_EXERCISE AIM_.
The material below contains a line with "(** * Duplicate" and a line with "(at level 61, m". Copy exactly those two lines and all lines between them.

_DATASET_.
=== Section Start ===
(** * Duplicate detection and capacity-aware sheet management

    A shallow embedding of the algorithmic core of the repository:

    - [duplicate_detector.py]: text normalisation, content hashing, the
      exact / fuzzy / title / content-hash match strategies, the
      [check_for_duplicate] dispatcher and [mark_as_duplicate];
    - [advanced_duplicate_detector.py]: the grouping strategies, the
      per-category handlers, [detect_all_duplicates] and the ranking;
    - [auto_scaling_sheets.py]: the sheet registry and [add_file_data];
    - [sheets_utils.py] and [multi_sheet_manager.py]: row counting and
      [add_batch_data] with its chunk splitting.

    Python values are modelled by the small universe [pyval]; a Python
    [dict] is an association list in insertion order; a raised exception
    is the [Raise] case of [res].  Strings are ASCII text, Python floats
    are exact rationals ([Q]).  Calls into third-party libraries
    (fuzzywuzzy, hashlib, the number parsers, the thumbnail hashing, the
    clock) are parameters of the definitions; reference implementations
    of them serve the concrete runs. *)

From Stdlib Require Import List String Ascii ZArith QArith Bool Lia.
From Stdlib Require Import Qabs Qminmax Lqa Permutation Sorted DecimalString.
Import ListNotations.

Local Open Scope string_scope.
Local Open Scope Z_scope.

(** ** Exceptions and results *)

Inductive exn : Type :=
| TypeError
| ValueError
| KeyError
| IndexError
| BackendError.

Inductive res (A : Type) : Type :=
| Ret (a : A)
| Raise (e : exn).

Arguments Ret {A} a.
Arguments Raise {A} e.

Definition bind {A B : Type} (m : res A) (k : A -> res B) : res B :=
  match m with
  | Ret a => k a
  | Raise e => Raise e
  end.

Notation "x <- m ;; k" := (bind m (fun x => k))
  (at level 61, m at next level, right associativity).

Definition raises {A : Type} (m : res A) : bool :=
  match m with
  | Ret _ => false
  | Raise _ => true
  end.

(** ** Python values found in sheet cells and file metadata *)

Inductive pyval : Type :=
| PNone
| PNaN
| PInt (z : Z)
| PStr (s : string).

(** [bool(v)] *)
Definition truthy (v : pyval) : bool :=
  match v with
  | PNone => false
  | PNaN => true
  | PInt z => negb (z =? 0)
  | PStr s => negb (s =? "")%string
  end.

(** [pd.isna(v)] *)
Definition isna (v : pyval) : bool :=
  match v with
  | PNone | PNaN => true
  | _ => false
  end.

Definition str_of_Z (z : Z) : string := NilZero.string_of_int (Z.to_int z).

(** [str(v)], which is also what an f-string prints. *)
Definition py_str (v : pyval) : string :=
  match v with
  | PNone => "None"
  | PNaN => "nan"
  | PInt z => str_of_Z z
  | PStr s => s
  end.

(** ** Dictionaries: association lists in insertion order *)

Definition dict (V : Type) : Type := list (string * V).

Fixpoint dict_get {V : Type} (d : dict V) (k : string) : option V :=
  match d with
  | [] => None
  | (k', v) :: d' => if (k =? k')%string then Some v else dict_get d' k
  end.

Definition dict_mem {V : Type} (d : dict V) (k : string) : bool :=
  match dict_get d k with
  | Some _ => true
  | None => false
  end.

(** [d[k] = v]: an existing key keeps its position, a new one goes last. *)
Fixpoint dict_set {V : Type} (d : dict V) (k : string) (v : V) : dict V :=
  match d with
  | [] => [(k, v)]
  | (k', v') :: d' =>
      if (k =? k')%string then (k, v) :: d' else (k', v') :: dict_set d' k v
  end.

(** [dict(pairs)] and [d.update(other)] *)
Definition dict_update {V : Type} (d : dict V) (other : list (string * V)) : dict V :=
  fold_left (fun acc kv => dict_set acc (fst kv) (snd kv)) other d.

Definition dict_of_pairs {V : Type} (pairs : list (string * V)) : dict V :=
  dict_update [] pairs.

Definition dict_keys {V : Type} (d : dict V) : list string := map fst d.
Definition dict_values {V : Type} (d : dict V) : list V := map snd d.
=== Section End ===
=== Section Start ===
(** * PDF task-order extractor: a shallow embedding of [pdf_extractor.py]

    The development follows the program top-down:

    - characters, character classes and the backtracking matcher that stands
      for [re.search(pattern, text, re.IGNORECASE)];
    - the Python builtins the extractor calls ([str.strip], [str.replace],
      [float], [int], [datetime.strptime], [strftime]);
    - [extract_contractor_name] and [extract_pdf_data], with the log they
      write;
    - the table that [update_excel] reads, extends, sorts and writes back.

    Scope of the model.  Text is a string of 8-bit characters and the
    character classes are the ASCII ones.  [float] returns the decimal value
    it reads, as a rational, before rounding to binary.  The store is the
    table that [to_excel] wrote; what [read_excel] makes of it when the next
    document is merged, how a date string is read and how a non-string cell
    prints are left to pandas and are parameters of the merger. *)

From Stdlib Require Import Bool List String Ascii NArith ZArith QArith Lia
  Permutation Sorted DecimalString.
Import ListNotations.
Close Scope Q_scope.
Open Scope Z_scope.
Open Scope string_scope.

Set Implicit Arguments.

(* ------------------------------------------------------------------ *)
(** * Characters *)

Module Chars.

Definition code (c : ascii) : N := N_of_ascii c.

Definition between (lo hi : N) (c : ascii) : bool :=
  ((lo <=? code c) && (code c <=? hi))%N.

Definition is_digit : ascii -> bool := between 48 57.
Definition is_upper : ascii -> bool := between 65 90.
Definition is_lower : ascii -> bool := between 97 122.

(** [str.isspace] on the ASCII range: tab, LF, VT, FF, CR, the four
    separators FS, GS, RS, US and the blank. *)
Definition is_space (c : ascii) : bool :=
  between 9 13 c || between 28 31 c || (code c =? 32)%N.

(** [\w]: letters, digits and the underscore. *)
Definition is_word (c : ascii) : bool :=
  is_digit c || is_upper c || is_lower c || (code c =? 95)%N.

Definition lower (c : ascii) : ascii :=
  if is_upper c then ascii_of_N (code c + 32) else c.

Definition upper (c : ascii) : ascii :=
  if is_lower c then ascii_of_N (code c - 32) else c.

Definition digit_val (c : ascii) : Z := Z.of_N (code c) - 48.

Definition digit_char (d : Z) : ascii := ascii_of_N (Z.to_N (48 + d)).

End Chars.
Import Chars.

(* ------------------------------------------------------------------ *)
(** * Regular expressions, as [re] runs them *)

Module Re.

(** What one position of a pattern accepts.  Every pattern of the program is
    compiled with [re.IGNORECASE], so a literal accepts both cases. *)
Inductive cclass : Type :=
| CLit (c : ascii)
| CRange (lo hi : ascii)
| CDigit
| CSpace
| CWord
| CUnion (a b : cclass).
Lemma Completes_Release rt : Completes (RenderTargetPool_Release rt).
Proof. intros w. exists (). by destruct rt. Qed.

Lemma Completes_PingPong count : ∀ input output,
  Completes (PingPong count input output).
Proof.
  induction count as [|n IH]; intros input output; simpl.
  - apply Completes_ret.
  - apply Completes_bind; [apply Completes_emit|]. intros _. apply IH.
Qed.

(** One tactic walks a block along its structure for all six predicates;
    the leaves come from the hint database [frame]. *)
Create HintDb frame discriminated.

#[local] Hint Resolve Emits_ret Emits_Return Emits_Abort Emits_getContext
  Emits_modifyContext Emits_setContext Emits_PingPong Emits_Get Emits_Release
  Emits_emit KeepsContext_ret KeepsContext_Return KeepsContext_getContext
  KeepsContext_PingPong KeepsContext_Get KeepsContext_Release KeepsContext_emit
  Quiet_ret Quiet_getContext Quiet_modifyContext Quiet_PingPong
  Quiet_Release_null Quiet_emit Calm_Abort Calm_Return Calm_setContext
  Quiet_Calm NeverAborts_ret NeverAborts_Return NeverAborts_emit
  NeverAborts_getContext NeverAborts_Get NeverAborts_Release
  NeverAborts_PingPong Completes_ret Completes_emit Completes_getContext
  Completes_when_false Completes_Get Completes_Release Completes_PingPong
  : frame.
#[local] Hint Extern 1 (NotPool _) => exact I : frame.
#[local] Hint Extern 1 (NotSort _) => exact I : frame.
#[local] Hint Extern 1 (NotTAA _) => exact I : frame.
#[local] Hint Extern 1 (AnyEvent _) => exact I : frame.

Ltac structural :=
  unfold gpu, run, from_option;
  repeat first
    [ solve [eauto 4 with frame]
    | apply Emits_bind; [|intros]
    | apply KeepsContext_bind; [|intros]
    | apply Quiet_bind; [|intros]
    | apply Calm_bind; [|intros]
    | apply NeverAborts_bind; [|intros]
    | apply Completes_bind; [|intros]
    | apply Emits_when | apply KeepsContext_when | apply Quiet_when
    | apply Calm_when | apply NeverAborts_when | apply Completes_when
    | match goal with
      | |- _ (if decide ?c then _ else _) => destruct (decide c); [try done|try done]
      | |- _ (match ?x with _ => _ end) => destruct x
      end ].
=== Section End ===
=== Section Start ===
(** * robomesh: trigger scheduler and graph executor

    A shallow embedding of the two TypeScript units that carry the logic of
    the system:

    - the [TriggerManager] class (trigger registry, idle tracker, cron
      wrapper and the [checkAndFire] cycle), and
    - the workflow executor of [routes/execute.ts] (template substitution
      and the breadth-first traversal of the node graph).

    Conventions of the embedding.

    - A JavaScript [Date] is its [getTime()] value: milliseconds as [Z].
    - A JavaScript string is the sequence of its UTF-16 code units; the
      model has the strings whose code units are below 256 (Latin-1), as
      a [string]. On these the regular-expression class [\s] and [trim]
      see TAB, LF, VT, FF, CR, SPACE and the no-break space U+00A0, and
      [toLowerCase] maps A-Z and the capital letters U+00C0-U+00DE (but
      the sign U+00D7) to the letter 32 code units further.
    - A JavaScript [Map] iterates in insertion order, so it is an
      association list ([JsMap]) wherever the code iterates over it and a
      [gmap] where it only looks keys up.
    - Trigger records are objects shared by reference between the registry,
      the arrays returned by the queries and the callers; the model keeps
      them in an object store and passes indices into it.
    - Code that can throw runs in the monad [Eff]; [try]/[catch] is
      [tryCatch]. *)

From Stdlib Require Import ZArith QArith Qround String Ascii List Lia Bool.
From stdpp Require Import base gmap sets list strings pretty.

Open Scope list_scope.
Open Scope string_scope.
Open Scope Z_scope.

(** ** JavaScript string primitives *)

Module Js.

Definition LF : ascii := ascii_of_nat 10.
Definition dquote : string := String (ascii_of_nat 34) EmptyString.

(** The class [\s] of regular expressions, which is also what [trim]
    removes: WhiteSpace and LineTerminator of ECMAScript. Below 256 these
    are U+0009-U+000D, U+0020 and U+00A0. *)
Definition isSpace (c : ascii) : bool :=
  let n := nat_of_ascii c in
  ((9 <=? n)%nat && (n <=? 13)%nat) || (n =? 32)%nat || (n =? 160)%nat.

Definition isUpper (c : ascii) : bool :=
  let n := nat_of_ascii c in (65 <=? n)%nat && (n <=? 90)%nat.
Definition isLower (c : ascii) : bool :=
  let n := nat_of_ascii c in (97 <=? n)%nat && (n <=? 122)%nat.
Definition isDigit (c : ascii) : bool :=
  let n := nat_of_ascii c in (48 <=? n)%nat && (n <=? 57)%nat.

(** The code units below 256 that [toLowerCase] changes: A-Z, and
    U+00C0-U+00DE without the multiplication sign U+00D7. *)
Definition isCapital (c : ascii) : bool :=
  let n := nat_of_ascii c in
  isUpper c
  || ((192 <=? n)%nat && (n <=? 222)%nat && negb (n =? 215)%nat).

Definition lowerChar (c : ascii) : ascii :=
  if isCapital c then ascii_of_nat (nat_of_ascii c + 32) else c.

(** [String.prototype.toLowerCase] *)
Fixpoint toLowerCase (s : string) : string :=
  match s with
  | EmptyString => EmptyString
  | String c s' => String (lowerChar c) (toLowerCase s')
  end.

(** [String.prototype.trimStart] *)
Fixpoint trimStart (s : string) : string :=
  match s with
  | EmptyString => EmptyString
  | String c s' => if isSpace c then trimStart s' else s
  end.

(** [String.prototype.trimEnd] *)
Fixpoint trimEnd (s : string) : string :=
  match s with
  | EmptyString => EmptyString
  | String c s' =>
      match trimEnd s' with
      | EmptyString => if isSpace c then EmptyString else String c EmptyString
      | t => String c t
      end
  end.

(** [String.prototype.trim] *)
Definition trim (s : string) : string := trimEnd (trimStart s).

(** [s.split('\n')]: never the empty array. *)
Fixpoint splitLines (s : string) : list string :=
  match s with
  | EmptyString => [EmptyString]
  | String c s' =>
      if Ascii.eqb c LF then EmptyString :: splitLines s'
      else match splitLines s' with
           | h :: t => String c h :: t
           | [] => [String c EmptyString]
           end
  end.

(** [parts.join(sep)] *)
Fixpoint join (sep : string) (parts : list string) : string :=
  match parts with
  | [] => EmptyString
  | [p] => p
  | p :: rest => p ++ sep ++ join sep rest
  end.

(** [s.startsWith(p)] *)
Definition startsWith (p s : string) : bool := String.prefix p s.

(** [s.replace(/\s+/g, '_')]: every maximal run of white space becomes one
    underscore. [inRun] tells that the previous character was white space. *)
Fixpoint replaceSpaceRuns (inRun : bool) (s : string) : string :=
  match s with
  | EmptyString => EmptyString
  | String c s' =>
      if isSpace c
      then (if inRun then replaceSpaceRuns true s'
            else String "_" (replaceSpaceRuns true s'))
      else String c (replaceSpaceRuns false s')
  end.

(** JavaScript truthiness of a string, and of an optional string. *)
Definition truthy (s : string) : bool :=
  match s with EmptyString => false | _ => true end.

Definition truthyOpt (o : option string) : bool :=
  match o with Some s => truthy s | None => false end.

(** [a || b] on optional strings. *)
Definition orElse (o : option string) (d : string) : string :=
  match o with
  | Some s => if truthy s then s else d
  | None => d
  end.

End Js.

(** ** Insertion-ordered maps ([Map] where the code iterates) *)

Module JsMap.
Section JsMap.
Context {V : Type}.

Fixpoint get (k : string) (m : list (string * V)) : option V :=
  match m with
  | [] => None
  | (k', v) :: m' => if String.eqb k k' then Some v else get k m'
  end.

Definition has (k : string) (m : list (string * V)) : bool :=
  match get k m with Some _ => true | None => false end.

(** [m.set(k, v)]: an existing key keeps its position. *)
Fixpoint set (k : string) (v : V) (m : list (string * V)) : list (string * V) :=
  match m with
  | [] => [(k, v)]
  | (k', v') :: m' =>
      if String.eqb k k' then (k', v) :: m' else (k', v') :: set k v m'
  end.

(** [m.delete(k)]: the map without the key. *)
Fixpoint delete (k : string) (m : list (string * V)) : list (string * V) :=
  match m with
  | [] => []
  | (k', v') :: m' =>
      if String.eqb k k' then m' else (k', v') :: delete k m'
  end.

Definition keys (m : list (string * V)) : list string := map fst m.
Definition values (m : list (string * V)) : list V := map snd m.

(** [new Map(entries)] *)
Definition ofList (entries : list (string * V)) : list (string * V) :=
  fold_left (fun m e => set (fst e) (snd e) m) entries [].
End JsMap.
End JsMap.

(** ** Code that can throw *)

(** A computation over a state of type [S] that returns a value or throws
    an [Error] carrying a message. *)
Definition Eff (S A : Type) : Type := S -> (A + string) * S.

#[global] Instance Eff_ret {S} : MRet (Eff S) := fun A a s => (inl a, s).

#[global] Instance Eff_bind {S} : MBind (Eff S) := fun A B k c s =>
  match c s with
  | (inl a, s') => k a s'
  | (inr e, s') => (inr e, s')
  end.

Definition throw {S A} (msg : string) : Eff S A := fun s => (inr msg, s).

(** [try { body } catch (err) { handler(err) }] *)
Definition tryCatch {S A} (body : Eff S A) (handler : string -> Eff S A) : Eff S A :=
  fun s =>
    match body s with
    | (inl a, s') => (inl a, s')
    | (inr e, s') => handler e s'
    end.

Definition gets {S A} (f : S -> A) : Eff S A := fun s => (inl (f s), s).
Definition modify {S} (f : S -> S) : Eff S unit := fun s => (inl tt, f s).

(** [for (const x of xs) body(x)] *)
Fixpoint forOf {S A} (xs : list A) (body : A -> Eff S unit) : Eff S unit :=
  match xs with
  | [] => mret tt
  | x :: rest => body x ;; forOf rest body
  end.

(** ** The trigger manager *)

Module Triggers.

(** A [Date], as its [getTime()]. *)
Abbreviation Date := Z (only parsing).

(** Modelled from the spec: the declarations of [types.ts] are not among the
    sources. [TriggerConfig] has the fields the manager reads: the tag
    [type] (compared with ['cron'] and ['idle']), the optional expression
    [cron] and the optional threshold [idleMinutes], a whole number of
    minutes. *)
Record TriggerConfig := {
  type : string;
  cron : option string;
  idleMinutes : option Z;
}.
=== Section End ===
_RESULT FOR THIS EXERCISE_.
(** * Duplicate detection and capacity-aware sheet management

    A shallow embedding of the algorithmic core of the repository:

    - [duplicate_detector.py]: text normalisation, content hashing, the
      exact / fuzzy / title / content-hash match strategies, the
      [check_for_duplicate] dispatcher and [mark_as_duplicate];
    - [advanced_duplicate_detector.py]: the grouping strategies, the
      per-category handlers, [detect_all_duplicates] and the ranking;
    - [auto_scaling_sheets.py]: the sheet registry and [add_file_data];
    - [sheets_utils.py] and [multi_sheet_manager.py]: row counting and
      [add_batch_data] with its chunk splitting.

    Python values are modelled by the small universe [pyval]; a Python
    [dict] is an association list in insertion order; a raised exception
    is the [Raise] case of [res].  Strings are ASCII text, Python floats
    are exact rationals ([Q]).  Calls into third-party libraries
    (fuzzywuzzy, hashlib, the number parsers, the thumbnail hashing, the
    clock) are parameters of the definitions; reference implementations
    of them serve the concrete runs. *)

From Stdlib Require Import List String Ascii ZArith QArith Bool Lia.
From Stdlib Require Import Qabs Qminmax Lqa Permutation Sorted DecimalString.
Import ListNotations.

Local Open Scope string_scope.
Local Open Scope Z_scope.

(** ** Exceptions and results *)

Inductive exn : Type :=
| TypeError
| ValueError
| KeyError
| IndexError
| BackendError.

Inductive res (A : Type) : Type :=
| Ret (a : A)
| Raise (e : exn).

Arguments Ret {A} a.
Arguments Raise {A} e.

Definition bind {A B : Type} (m : res A) (k : A -> res B) : res B :=
  match m with
  | Ret a => k a
  | Raise e => Raise e
  end.

Notation "x <- m ;; k" := (bind m (fun x => k))
  (at level 61, m at next level, right associativity).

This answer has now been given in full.